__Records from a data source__
# # # #

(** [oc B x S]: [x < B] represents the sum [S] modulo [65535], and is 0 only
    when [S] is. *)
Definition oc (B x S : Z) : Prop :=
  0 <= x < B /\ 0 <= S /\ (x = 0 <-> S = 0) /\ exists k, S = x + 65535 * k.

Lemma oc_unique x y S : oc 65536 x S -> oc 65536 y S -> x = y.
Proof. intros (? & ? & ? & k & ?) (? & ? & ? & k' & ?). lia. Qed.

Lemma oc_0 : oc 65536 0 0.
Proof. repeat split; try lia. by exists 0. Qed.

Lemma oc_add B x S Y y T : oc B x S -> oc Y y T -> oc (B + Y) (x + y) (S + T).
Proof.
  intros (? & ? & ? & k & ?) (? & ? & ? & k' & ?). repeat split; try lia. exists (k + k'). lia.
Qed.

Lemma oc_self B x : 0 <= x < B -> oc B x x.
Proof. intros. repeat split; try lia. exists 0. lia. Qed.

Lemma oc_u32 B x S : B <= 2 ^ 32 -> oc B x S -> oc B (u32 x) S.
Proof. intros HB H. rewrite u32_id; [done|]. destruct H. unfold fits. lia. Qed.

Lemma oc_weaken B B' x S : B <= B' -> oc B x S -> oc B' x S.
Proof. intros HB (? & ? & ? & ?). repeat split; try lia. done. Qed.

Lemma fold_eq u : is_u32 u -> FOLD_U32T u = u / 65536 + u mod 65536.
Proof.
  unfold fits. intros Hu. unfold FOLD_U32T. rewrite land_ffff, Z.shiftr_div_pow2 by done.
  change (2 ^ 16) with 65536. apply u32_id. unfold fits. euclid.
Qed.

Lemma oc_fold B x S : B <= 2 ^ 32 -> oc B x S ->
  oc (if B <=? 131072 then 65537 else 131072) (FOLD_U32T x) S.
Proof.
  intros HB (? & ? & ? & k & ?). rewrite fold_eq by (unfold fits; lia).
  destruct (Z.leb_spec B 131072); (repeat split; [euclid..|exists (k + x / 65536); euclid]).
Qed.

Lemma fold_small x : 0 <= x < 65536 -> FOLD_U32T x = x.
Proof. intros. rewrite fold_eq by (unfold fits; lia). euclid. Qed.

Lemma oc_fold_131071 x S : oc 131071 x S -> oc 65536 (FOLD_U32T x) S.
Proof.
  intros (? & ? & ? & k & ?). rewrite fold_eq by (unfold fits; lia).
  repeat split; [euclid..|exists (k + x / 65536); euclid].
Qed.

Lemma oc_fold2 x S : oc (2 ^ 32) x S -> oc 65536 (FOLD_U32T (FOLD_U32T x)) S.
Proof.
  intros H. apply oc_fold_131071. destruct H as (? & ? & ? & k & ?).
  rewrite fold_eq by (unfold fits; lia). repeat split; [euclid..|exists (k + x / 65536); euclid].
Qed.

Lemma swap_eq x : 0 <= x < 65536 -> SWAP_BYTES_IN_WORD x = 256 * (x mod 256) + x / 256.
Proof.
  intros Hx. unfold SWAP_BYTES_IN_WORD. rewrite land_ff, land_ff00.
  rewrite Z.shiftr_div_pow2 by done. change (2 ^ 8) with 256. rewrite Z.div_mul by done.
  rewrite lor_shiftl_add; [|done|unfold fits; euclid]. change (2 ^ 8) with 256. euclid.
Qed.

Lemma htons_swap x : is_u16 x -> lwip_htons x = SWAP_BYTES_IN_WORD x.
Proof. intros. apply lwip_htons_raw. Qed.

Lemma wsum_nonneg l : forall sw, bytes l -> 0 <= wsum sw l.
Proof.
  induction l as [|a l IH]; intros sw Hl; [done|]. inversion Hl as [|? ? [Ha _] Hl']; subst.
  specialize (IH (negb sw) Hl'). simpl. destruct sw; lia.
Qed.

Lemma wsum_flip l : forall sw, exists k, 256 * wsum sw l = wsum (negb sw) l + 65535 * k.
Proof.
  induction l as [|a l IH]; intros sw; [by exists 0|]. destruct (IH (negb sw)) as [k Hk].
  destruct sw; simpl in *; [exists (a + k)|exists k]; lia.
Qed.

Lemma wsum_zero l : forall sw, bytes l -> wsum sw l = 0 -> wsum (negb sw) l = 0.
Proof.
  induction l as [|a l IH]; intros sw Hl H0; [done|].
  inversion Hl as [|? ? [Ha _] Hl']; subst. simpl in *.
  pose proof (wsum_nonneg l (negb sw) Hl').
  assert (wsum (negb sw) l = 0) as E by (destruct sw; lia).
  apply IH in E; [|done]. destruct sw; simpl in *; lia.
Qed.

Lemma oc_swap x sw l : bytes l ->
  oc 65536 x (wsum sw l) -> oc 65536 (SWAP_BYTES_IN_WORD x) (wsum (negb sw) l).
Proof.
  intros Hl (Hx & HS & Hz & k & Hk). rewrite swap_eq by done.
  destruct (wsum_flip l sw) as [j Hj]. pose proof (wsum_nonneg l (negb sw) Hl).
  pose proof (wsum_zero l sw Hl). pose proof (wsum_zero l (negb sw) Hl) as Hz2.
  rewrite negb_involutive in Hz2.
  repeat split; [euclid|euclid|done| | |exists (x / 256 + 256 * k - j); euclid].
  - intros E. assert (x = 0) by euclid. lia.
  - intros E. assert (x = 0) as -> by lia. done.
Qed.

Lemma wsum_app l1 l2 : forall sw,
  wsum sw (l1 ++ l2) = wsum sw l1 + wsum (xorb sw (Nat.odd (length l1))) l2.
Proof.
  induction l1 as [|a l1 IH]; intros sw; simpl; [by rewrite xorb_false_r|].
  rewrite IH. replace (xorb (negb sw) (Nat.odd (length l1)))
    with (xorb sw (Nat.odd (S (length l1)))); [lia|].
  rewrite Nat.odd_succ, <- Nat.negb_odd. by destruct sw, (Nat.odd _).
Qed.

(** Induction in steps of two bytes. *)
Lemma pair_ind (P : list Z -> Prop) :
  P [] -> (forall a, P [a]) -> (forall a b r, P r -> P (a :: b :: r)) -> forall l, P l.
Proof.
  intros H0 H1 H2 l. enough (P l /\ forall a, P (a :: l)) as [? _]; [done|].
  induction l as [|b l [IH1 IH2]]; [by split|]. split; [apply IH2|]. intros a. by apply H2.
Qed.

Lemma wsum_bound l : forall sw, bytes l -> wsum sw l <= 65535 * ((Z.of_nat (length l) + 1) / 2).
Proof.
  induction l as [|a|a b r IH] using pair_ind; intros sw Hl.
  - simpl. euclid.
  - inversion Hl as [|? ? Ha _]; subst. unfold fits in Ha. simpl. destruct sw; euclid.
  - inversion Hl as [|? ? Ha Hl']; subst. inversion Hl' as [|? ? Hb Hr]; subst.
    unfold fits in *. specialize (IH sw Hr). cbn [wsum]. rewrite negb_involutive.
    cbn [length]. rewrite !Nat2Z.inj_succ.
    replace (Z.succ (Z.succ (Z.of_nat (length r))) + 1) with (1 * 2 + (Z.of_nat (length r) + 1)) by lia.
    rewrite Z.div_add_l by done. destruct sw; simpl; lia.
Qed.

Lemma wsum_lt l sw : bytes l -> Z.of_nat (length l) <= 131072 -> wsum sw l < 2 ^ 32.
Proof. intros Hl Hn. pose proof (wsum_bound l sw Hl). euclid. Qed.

# # # #

__PROBLEM REQUIREMENTS__
Among the records above, extract exactly the lines from the line with "induction l as [|a l IH]; intros sw Hl H0;" to the line with "rewrite negb_involutive in Hz2.", both lines included, and leave out the rest.

__YOUR RESPONSE__
  induction l as [|a l IH]; intros sw Hl H0; [done|].
  inversion Hl as [|? ? [Ha _] Hl']; subst. simpl in *.
  pose proof (wsum_nonneg l (negb sw) Hl').
  assert (wsum (negb sw) l = 0) as E by (destruct sw; lia).
  apply IH in E; [|done]. destruct sw; simpl in *; lia.
Qed.

Lemma oc_swap x sw l : bytes l ->
  oc 65536 x (wsum sw l) -> oc 65536 (SWAP_BYTES_IN_WORD x) (wsum (negb sw) l).
Proof.
  intros Hl (Hx & HS & Hz & k & Hk). rewrite swap_eq by done.
  destruct (wsum_flip l sw) as [j Hj]. pose proof (wsum_nonneg l (negb sw) Hl).
  pose proof (wsum_zero l sw Hl). pose proof (wsum_zero l (negb sw) Hl) as Hz2.
  rewrite negb_involutive in Hz2.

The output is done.